The Institution of Harvard Medical School, when talking about a different ethically-questioned experiment using NHPs, stated:As long as non-human primates are used in scientific experiments, we are morally obligated to provide them with sufficient social conditions that ensure their emotional well-being.

== Legacy and aftermath ==
The monkey drug trials were not the first nor the last experiment of its kind. Using animals to assess the effects of addiction and withdrawal was a relatively common practice during Deneau’s time, with monkeys and rats being the most prevalent subjects. Notably, Charles Schuster’s studies on drug self-administration were critical in demonstrating the highly addictive nature of stimulant substances. The cruelty and disregard for the animals displayed by the experimenters during the 1969 drug trials were the key contributor in the controversy that followed.

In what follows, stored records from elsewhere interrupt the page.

(* ===== verification/PeerbookProps.v ===== *)
(** * PeerbookProps: what the peer book guarantees

    Everything in the book is self-certifying and no user's record ever rolls
    back; the text form of a record round-trips. *)

From S2P Require Import Prelude Std Crypto Wire Identity UserId Records X3DH Message Group Delivery Storage LocalState LocalProps Antirollback Groups Codecs WireOps Peerbook Instances.
Import peerbook.

(** ** Refinement *)
Section Refinement.
Context {crypto : Crypto} {S : Type} `{!Storage S, !LawfulStorage S}
  `{!Postcard IdentityClaim, !Postcard (WalletPublicKey * DeviceRecord), !Postcard DeviceRecord,
    !Postcard ReachabilityRecord, !Postcard VersionPins, !Postcard (list PeerRecord)}.

Lemma peerbook_load_simr : simr (S := S) load load.
Proof. unfold load. solve_simr. Qed.
Hint Resolve peerbook_load_simr check_and_pin_sim : sim.

Lemma peerbook_put_sim h r : sim (S := S) (put h r) (put h r).
Proof.
  unfold put. apply sim_bind; [eauto with sim|]. intros _. apply sim_bind; [eauto with sim|].
  intros _. destruct (bool_decide _); [eauto with sim|]. apply sim_bind; [eauto with sim|].
  intros fresh. destruct (negb fresh); [eauto with sim|]. apply sim_bind; [eauto with sim|].
  intros rs. cbv zeta. unfold save. repeat (apply sim_bind; eauto with sim).
Qed.

Lemma peerbook_remove_sim h : sim (S := S) (remove h) (remove h).
Proof.
  unfold remove. apply sim_bind; [eauto with sim|]. intros rs. destruct (negb _); [eauto with sim|].
  cbv zeta. unfold save. repeat (apply sim_bind; eauto with sim).
Qed.
End Refinement.
#[export] Hint Resolve peerbook_load_simr peerbook_put_sim peerbook_remove_sim : sim.

(** ** The book *)
Section Book.
Context {crypto : Crypto}
  `{!Postcard IdentityClaim, !Postcard (WalletPublicKey * DeviceRecord), !Postcard DeviceRecord,
    !Postcard ReachabilityRecord, !Postcard VersionPins, !Postcard (list PeerRecord)}.
Inductive FlowEvent : Type :=
  | EDirectMessage (user_id from id text : str) (from_me : bool)
  | EGroupMessage (group_id name sender id text : str)
  | EEdited (thread id text : str) (group : bool)
  | EDeleted (thread id : str) (group : bool)
  | EReceipt (user_id from message_id : str) (read : bool)
  | EGroupJoined (group_id name inviter : str)
  | EGroupLeft (group_id name member : str)
  | EAttachment (id name mime : str) (data : bytes)
  | EWarn (message : str).

Record SendOutcome : Type := mkSendOutcome {
  so_id : str;
  delivered : u32;
  direct : u32;
  outboxed : u32;
  failed : u32
}.

(** [SendOutcome { id, ..Default::default() }] and the tally of one delivery. *)
Definition new_outcome (id : str) : SendOutcome :=
  mkSendOutcome id (U32 0) (U32 0) (U32 0) (U32 0).

Definition tally (path : reachability.DeliveryPath) (out : SendOutcome) : SendOutcome :=
  match path with
  | reachability.Direct =>
      mkSendOutcome (so_id out) (wrapping_succ (delivered out)) (wrapping_succ (direct out))
        (outboxed out) (failed out)
  | reachability.Outbox =>
      mkSendOutcome (so_id out) (delivered out) (direct out) (wrapping_succ (outboxed out))
        (failed out)
  | reachability.Failed =>
      mkSendOutcome (so_id out) (delivered out) (direct out) (outboxed out)
        (wrapping_succ (failed out))
  end.

(** [struct Recv] *)
Record Recv : Type := mkRecv {
  rv_identity : Identity;
  rv_me : Handle;
  rv_sender_record : SignedRecord;
  rv_blocked : list str
}.

Abbreviation uid := peerbook.uid.

(** ** The state a handler runs in: [&mut store], [&mut platform], the sink and
    the host behind the network and the delivery closure. *)
Record World (S P X : Type) : Type := mkWorld {
  w_store : S;
  w_platform : P;
  w_events : list FlowEvent;
  w_host : X
}.
Arguments mkWorld {S P X} _ _ _ _.
Arguments w_store {S P X} _.
Arguments w_platform {S P X} _.
Arguments w_events {S P X} _.
Arguments w_host {S P X} _.

Definition F (S P X A : Type) : Type := World S P X → A * World S P X.

Section Monad.
Context {S P X : Type}.

Definition retF {A} (a : A) : F S P X A := λ w, (a, w).
Definition bindF {A B} (m : F S P X A) (k : A → F S P X B) : F S P X B :=
  λ w, let '(a, w) := m w in k a w.

(** A call on the store, on the platform, on the sink, on the host. *)
Definition on_store {A} (m : M S A) : F S P X (result error A) :=
  λ w, let '(r, s) := m (w_store w) in (r, mkWorld s (w_platform w) (w_events w) (w_host w)).
Definition read_store {A} (f : S → A) : F S P X A := λ w, (f (w_store w), w).
Definition on_platform {A} (m : P → A * P) : F S P X A :=
  λ w, let '(a, p) := m (w_platform w) in (a, mkWorld (w_store w) p (w_events w) (w_host w)).
Definition emit (e : FlowEvent) : F S P X unit :=
  λ w, (tt, mkWorld (w_store w) (w_platform w) (w_events w ++ [e]) (w_host w)).
Definition on_host {A} (m : X → A * X) : F S P X A :=
  λ w, let '(a, x) := m (w_host w) in (a, mkWorld (w_store w) (w_platform w) (w_events w) x).

(** [DeliveryHook] and [PairwiseDeliveryHook]: closures over the host, given the store. *)
Definition DeliveryHook : Type :=
  Handle → SignedRecord → Device → MailItem → option bytes → S → X →
  reachability.DeliveryPath * S * X.
Definition PairwiseDeliveryHook : Type :=
  Handle → SignedRecord → Device → MailItem → bytes → S → X → reachability.DeliveryPath * S * X.

(** [|..., plaintext| deliver(..., Some(plaintext))] *)
Definition pairwise (deliver : DeliveryHook) : PairwiseDeliveryHook :=
  λ h rec dev item plaintext, deliver h rec dev item (Some plaintext).

Definition read_platform_now `{!Platform P} : F S P X u64 :=
  λ w, (now_unix_secs (w_platform w), w).

Definition call (f : S → X → reachability.DeliveryPath * S * X) : F S P X reachability.DeliveryPath :=
  λ w, let '(path, s, x) := f (w_store w) (w_host w) in
       (path, mkWorld s (w_platform w) (w_events w) x).
End Monad.
Arguments DeliveryHook : clear implicits.
Arguments PairwiseDeliveryHook : clear implicits.

Notation "'let*' x ':=' m 'in' k" := (bindF m (λ x, k))
  (at level 10, x pattern, m at level 100, k at level 200) : myc_scope.
(** [match r { Ok(x) => k, Err(_) => return e }] *)
Notation "'let|' x ':=' r 'else' e 'in' k" := (match r with Ok x => k | Err _ => e end)
  (at level 10, x pattern, r at level 100, e at level 100, k at level 200) : myc_scope.

Section Flow.
Context {crypto : Crypto} {S P X : Type} `{!Storage S, !Platform P, !FlowNet X}
  `{!Postcard IdentityClaim, !Postcard (WalletPublicKey * DeviceRecord), !Postcard DeviceRecord,
    !Postcard ReachabilityRecord, !Postcard VersionPins, !Postcard WalletPublicKey,
    !Postcard contacts.Contact, !Postcard (list str), !Postcard (list (str * str)),
    !Postcard AppMessage, !Postcard attachments.StoredAttachment, !Postcard StoredGroup,
    !Postcard (list StoredMessage), !Postcard (list GroupStoredMessage), !Postcard SegMeta,
    !Postcard (list peerbook.PeerRecord), !Json GroupInvitePayload, !Json GroupLeavePayload}.

Abbreviation Fl A := (F S P X A).

(** ** Trust *)
Definition resolve_record (handle : str) : Fl (result TrustError (Handle * SignedRecord)) :=
  match Handle.new handle with
  | Err _ => retF (Err BadHandle)
  | Ok handle =>
      let* found := on_host (lookup handle) in
      match found with
      | Err _ => retF (Err BadHandle)
      | Ok record =>
          if is_err (verify record) then retF (Err Unverified)
          else
            let* trust := read_store (verified.level (uid record) (r_wallet (sg_record record))) in
            match trust with
            | verified.Changed => retF (Err IdentityChanged)
            | _ =>
                let* fresh := on_store (check_and_pin (uid record) record) in
                match fresh with
                | Ok true => retF (Ok (handle, record))
                | _ => retF (Err StaleRecord)
                end
            end
      end
  end.

Definition resolve_group_target (identity : Identity) (member : GroupMember)
    : Fl (option (Handle * SignedRecord)) :=
  match UserId.new (gmem_user_id member) with
  | Err _ => retF None
  | Ok user_id =>
      let* found := on_host (lookup_user_id user_id) in
      match found with
      | Err _ => retF None
      | Ok record =>
          if is_err (verify record) || negb (bool_decide (r_user_id (sg_record record) = user_id))
          then retF None
          else
            let* trust := read_store (verified.level (uid record) (r_wallet (sg_record record))) in
            if negb (bool_decide (r_wallet (sg_record record) = Identity.wallet_public identity))
               && match trust with
                  | verified.Changed | verified.Unverified => true
                  | _ => false
                  end
            then retF None
            else
              let* fresh := on_store (check_and_pin (uid record) record) in
              match fresh with
              | Ok true => retF (Some (r_handle (sg_record record), record))
              | _ => retF None
              end
      end
  end.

The experiment had a profound impact on the field of neuroscience and addiction research, leading to lasting changes in research practices, ethical considerations, and public perception.

In spite of the criticism that accompanied the publication of the study, subsequent research did provide valuable insights into addiction-driven behaviors. In the following decades, articles focusing on the biological processes underlying drug-addiction grew in popularity. Respected scientists, such as George Koob and Nora Volkov, were at the forefront of new discoveries in addiction neuroscience and the pharmacology of behavior. Research also explored the clinical aspects of addiction-related behaviors, with experiments aimed at reducing the likelihood of relapse in patients.

While self-administered drug trials were not a novelty in the last century, the validity and efficiency of such procedures have since become a subject of debate in the scientific community. The use of animals in studies exploring the effects of various substances was still prevalent by the end of the 20th century.